(* ===== verification/Raises.v ===== *)
(** Which errors an operation can return: a predicate on errors that follows the
    structure of the monad, as [stable] does for its effects, and the class of
    errors the services return. *)
From S2P Require Import Prelude Errors GoTime Json Domain Messages World Postgres Scylla Queue.
From S2P Require Import CampaignService CallService CallLists.

Definition raises {A} (P : error -> Prop) (m : M A) : Prop :=
  forall w w' e, m w = (w', Err e) -> P e.

Section Raises.
Context `{Env} (P : error -> Prop).

Lemma raises_ret {A} (a : A) : raises P (mret a : M A).
Proof. intros w w' e [=]. Qed.

Lemma raises_throw {A} e : P e -> raises P (throw e : M A).
Proof. intros He w w' e' [= _ <-]. done. Qed.

Lemma raises_bind {A B} (m : M A) (k : A -> M B) :
  raises P m -> (forall a, raises P (k a)) -> raises P (m ≫= k).
Proof.
  intros Hm Hk w w' e Hrun. apply bind_Err in Hrun as [Hrun|(a & w1 & _ & Hrun)].
  - by eapply Hm.
  - by eapply Hk.
Qed.

Lemma raises_mono {A} (Q : error -> Prop) (m : M A) :
  (forall e, Q e -> P e) -> raises Q m -> raises P m.
Proof. intros HQ Hm w w' e Hrun. eapply HQ, Hm, Hrun. Qed.

Lemma raises_on_err {A} (Q : error -> Prop) f (m : M A) :
  (forall e, Q e -> P (f e)) -> raises Q m -> raises P (on_err f m).
Proof.
  intros HQ Hm w w' e. rewrite !run_on_err. destruct (m w) as [w1 [a|e1]] eqn:E; intros [= _ <-].
  eapply HQ, Hm, E.
Qed.

Lemma raises_attempt {A} (m : M A) : raises P (attempt m).
Proof. intros w w' e. rewrite run_attempt. by destruct (m w). Qed.

(** The error a caller looks at is one the operation returns. *)
Lemma raises_attempt_bind {A B} (m : M A) (k : result error A -> M B) :
  raises P m -> (forall a, raises P (k (Ok a))) -> (forall e, P e -> raises P (k (Err e))) ->
  raises P (attempt m ≫= k).
Proof.
  intros Hm Hok Herr w w' e Hrun. rewrite run_bind, run_attempt in Hrun.
  destruct (m w) as [w1 [a|e1]] eqn:E; [by eapply Hok|]. eapply Herr; [by eapply Hm|done].
Qed.

Lemma raises_ignore {A} (m : M A) : raises P (ignore m).
Proof. intros w w' e. rewrite run_ignore. by destruct (m w). Qed.

Lemma raises_consult {A} (oracle : nat -> A) : raises P (consult oracle).
Proof. intros w w' e [=]. Qed.

Lemma raises_for_each {A} (l : list A) body :
  (forall x, raises P (body x)) -> raises P (for_each l body).
Proof. intros Hb. induction l; simpl; [apply raises_ret|]. by apply raises_bind. Qed.

Lemma raises_external {A} (f : World -> result error (World * A)) :
  P (New "connection refused") -> P (New "connection reset") ->
  (forall w e, f w = Err e -> P e) -> raises P (external f).
Proof.
  intros H1 H2 Hf w w' e. rewrite run_external; unfold execute.
  destruct (env_outcome _), (f (bump w)) as [[w2 a]|e1] eqn:E; intros [=]; subst; eauto.
Qed.

Lemma raises_withTx fn :
  (forall pre e post, P e -> P (Errorf pre e post)) ->
  P (New "connection refused") -> P (New "connection reset") ->
  raises P fn -> raises P (withTx fn).
Proof.
  intros Hw H1 H2 Hfn w w' e. rewrite run_withTx. unfold in_tx.
  destruct (external _ w) as [w1 [u|e1]] eqn:E1.
  - destruct (fn w1) as [w2 [v|e2]] eqn:E2; [|apply Hfn in E2].
    + rewrite !run_on_err. destruct (external _ (put_tables w1 w2)) as [w3 [x|e3]] eqn:E3; intros [= _ <-].
      apply Hw. revert E3. apply raises_external; [done..|]. by intros ?? [=].
    + destruct (external _ (put_tables w1 w2)) as [w3 [x|e3]] eqn:E3; intros [= _ <-]; [done|by apply Hw].
  - intros [= _ <-]. apply Hw. revert E1. apply raises_external; [done..|]. by intros ?? [=].
Qed.
End Raises.

(** ** The errors of the stores and services

    Texts, and sentinels of a given set, wrapped any number of times: never an
    error of the web framework, never a panic. *)
Inductive tame (allowed : sentinel -> bool) : error -> Prop :=
| tame_new t : tame allowed (New t)
| tame_sentinel s : allowed s = true -> tame allowed (Sentinel s)
| tame_wrap pre e post : tame allowed e -> tame allowed (Errorf pre e post).

Lemma tame_wrapf allowed c e : tame allowed e -> tame allowed (wrapf c e).
Proof. apply tame_wrap. Qed.
Lemma tame_detailf allowed s d : allowed s = true -> tame allowed (detailf s d).
Proof. intros. by apply tame_wrap, tame_sentinel. Qed.

(** An error of the class is, to errors.Is, only what the set allows. *)
Lemma tame_Is allowed e s : tame allowed e -> errors_Is e s = true -> allowed s = true.
Proof. induction 1; simpl; intros Hs; [done| |auto]. apply bool_decide_eq_true in Hs. by subst. Qed.

Definition missing (s : sentinel) : bool := bool_decide (s = ErrNotFound).
Definition missing_or_invalid (s : sentinel) : bool :=
  bool_decide (s = ErrNotFound) || bool_decide (s = ErrValidation).

(** What the stores return, and what the services return. *)
Abbreviation store_error := (tame missing).
Abbreviation service_error := (tame missing_or_invalid).

Lemma store_service e : store_error e -> service_error e.
Proof.
  induction 1 as [t|s Hs|pre e post _ IH]; [apply tame_new| |by apply tame_wrap].
  apply tame_sentinel. unfold missing_or_invalid. unfold missing in Hs. by rewrite Hs.
Qed.

Lemma raises_service {A} (m : M A) : raises store_error m -> raises service_error m.
Proof. intros Hm w w' e Hrun. by eapply store_service, Hm. Qed.

Lemma unregistered_service p : service_error (unregistered p).
Proof. by apply tame_detailf. Qed.
Lemma detail_service d : service_error (detailf ErrValidation d).
Proof. by apply tame_detailf. Qed.

Create HintDb raises.
#[export] Hint Resolve tame_new tame_wrapf tame_wrap unregistered_service detail_service
  raises_attempt raises_ignore raises_ret : raises.
#[export] Hint Extern 1 (tame _ (Sentinel _)) => apply tame_sentinel; reflexivity : raises.

Ltac raises_leaf :=
  intros;
  repeat match goal with
  | H : cql_int _ _ _ = Err _ |- _ => unfold cql_int in H
  | H : context [match ?x with _ => _ end] |- _ => destruct x eqn:?
  end; simplify_eq; auto with raises.

Ltac raise_steps :=
  repeat first
  [ assumption
  | solve [eauto 2 with raises]
  | solve [apply raises_service; eauto 2 with raises]
  | match goal with
    | |- raises _ (attempt _ ≫= _) => apply raises_attempt_bind; [|intros ?|intros ? ?]
    | |- raises _ (_ ≫= _) => apply raises_bind; [|intros ?]
    | |- raises _ (on_err _ _) => eapply raises_on_err; [apply tame_wrapf|]
    | |- raises _ (external _) => apply raises_external; [apply tame_new|apply tame_new|raises_leaf]
    | |- raises _ (for_each _ _) => apply raises_for_each; intros ?
    | |- raises _ (throw _) => apply raises_throw; solve [eauto with raises]
    | |- raises _ (mret _) => apply raises_ret
    | |- raises _ now => apply raises_consult
    | |- raises _ (consult _) => apply raises_consult
    | |- raises _ uuid_New => apply raises_consult
    | |- raises _ (withTx _) =>
        apply raises_withTx; [intros; by apply tame_wrap|apply tame_new|apply tame_new|]
    | |- raises _ (if ?b then _ else _) => destruct b
    | |- raises _ (match ?x with _ => _ end) => destruct x eqn:?
    end ].

Section Services.
Context `{Env} `{PgOrder} `{UuidText} `{Gocql}.

Lemma tame_campaign_get id : raises store_error (CampaignRepository_Get id).
Proof. unfold CampaignRepository_Get. raise_steps. Qed.
Lemma tame_campaign_update c : raises store_error (CampaignRepository_Update c).
Proof. unfold CampaignRepository_Update, rows_or_not_found, update_campaign, constraint_violation. raise_steps. Qed.
Lemma tame_campaign_create c : raises store_error (CampaignRepository_Create c).
Proof. unfold CampaignRepository_Create, insert_campaign, constraint_violation. raise_steps. Qed.
Lemma tame_campaign_list a n : raises store_error (CampaignRepository_List a n).
Proof. unfold CampaignRepository_List. raise_steps. Qed.
Lemma tame_hours_list c : raises store_error (BusinessHourRepository_List c).
Proof. unfold BusinessHourRepository_List. raise_steps. Qed.
Lemma tame_hours_replace c ws : raises store_error (BusinessHourRepository_Replace c ws).
Proof.
  unfold BusinessHourRepository_Replace, replace_hours_tx, delete_hours, insert_hour, constraint_violation.
  raise_steps.
Qed.
Lemma tame_stats_ensure c : raises store_error (CampaignStatisticsRepository_Ensure c).
Proof. unfold CampaignStatisticsRepository_Ensure, ensure_stats, constraint_violation. raise_steps. Qed.
Lemma tame_stats_get c : raises store_error (CampaignStatisticsRepository_Get c).
Proof. unfold CampaignStatisticsRepository_Get. raise_steps. Qed.
Lemma tame_stats_delta c d : raises store_error (CampaignStatisticsRepository_ApplyDelta c d).
Proof. unfold CampaignStatisticsRepository_ApplyDelta, apply_delta. raise_steps. Qed.
Lemma tame_bulk_insert c ts : raises store_error (CampaignTargetRepository_BulkInsert c ts).
Proof. unfold CampaignTargetRepository_BulkInsert, insert_targets, constraint_violation. raise_steps. Qed.
Lemma tame_list_targets c n s : raises store_error (CampaignTargetRepository_ListByCampaign c n s).
Proof. unfold CampaignTargetRepository_ListByCampaign. raise_steps. Qed.
Lemma tame_create_call c : raises store_error (CallStore_CreateCall c).
Proof. unfold CallStore_CreateCall. raise_steps. Qed.
Lemma tame_get_call id : raises store_error (CallStore_GetCall id).
Proof. unfold CallStore_GetCall. raise_steps. Qed.
Lemma tame_write t m : raises store_error (WriteMessages t m).
Proof.
  unfold WriteMessages. generalize writer_attempts as n.
  induction n as [|n IH]; cbn [write_attempts]; unfold produce; raise_steps.
Qed.
Lemma tame_dispatch t m : raises store_error (DispatchCall t m).
Proof. pose proof tame_write. unfold DispatchCall, marshalled. raise_steps. Qed.
Lemma tame_new_records c t ts : raises store_error (new_records c t ts).
Proof. induction ts; cbn [new_records]; raise_steps. Qed.
Lemma tame_validate i e : validateCreateInput i = Some e -> service_error e.
Proof. unfold validateCreateInput. repeat case_match; intros; simplify_eq; apply detail_service. Qed.
Hint Resolve tame_campaign_get tame_campaign_update tame_campaign_create tame_campaign_list
  tame_hours_list tame_hours_replace tame_stats_ensure tame_stats_get tame_stats_delta
  tame_bulk_insert tame_list_targets tame_create_call tame_get_call tame_dispatch tame_new_records
  tame_validate : raises.

Lemma tame_Create d i : raises service_error (Create d i).
Proof. unfold Create. raise_steps. Qed.
Lemma tame_Get id : raises store_error (Get id).
Proof. unfold Get. raise_steps. Qed.
Lemma tame_List a n : raises store_error (List_ a n).
Proof. unfold List_. raise_steps. Qed.
Lemma tame_Update d u : raises store_error (Update d u).
Proof. unfold Update. raise_steps. Qed.
Lemma tame_Start id : raises store_error (Start id).
Proof. unfold Start. raise_steps. Qed.
Lemma tame_Pause id : raises store_error (Pause id).
Proof. unfold Pause. raise_steps. Qed.
Lemma tame_Complete id : raises store_error (Complete id).
Proof. unfold Complete. raise_steps. Qed.
Lemma tame_Stats id : raises store_error (Stats id).
Proof. unfold Stats. raise_steps. Qed.
Lemma tame_AddTargets c ts : raises service_error (AddTargets c ts).
Proof. unfold AddTargets. raise_steps. Qed.
Lemma tame_validate_phone c p : raises service_error (validatePhoneInCampaignTargets c p).
Proof. unfold validatePhoneInCampaignTargets. raise_steps. Qed.
Hint Resolve tame_validate_phone : raises.
Lemma tame_TriggerCall s i : raises service_error (TriggerCall s i).
Proof. unfold TriggerCall. raise_steps. Qed.
Lemma tame_GetCall id : raises store_error (GetCall id).
Proof. apply tame_get_call. Qed.

(** Listing calls may also panic, when it is asked for too many. *)
Lemma list_calls_errors c n st w w' e :
  ListCallsByCampaign c n st w = (w', Err e) ->
  store_error e \/ (make_calls_panics (if n <=? 0 then 100 else n) = true /\ exists t, e = Panic t).
Proof.
  unfold ListCallsByCampaign, CallStore_ListCallsByCampaign. intros Hrun.
  destruct (make_calls_panics _).
  - right. split; [done|]. revert Hrun. run_monad. intros [= _ <-].
    by eexists.
  - left. revert Hrun. apply (raises_bind store_error).
    + raise_steps.
    + intros ?. apply raises_ret.
Qed.
End Services.

#[export] Hint Resolve tame_campaign_get tame_campaign_update tame_campaign_create tame_campaign_list
  tame_hours_list tame_hours_replace tame_stats_ensure tame_stats_get tame_stats_delta
  tame_bulk_insert tame_list_targets tame_create_call tame_get_call tame_dispatch tame_new_records
  tame_validate tame_Create tame_Get tame_List tame_Update tame_Start tame_Pause tame_Complete
  tame_Stats tame_AddTargets tame_TriggerCall tame_GetCall : raises.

• **What is needed**: Print the records above verbatim from their first line to the line containing "Section Raises.", both included, and stop there.

• **Solution to the problem**:
(* ===== verification/Raises.v ===== *)
(** Which errors an operation can return: a predicate on errors that follows the
    structure of the monad, as [stable] does for its effects, and the class of
    errors the services return. *)
From S2P Require Import Prelude Errors GoTime Json Domain Messages World Postgres Scylla Queue.
From S2P Require Import CampaignService CallService CallLists.

Definition raises {A} (P : error -> Prop) (m : M A) : Prop :=
  forall w w' e, m w = (w', Err e) -> P e.

Section Raises.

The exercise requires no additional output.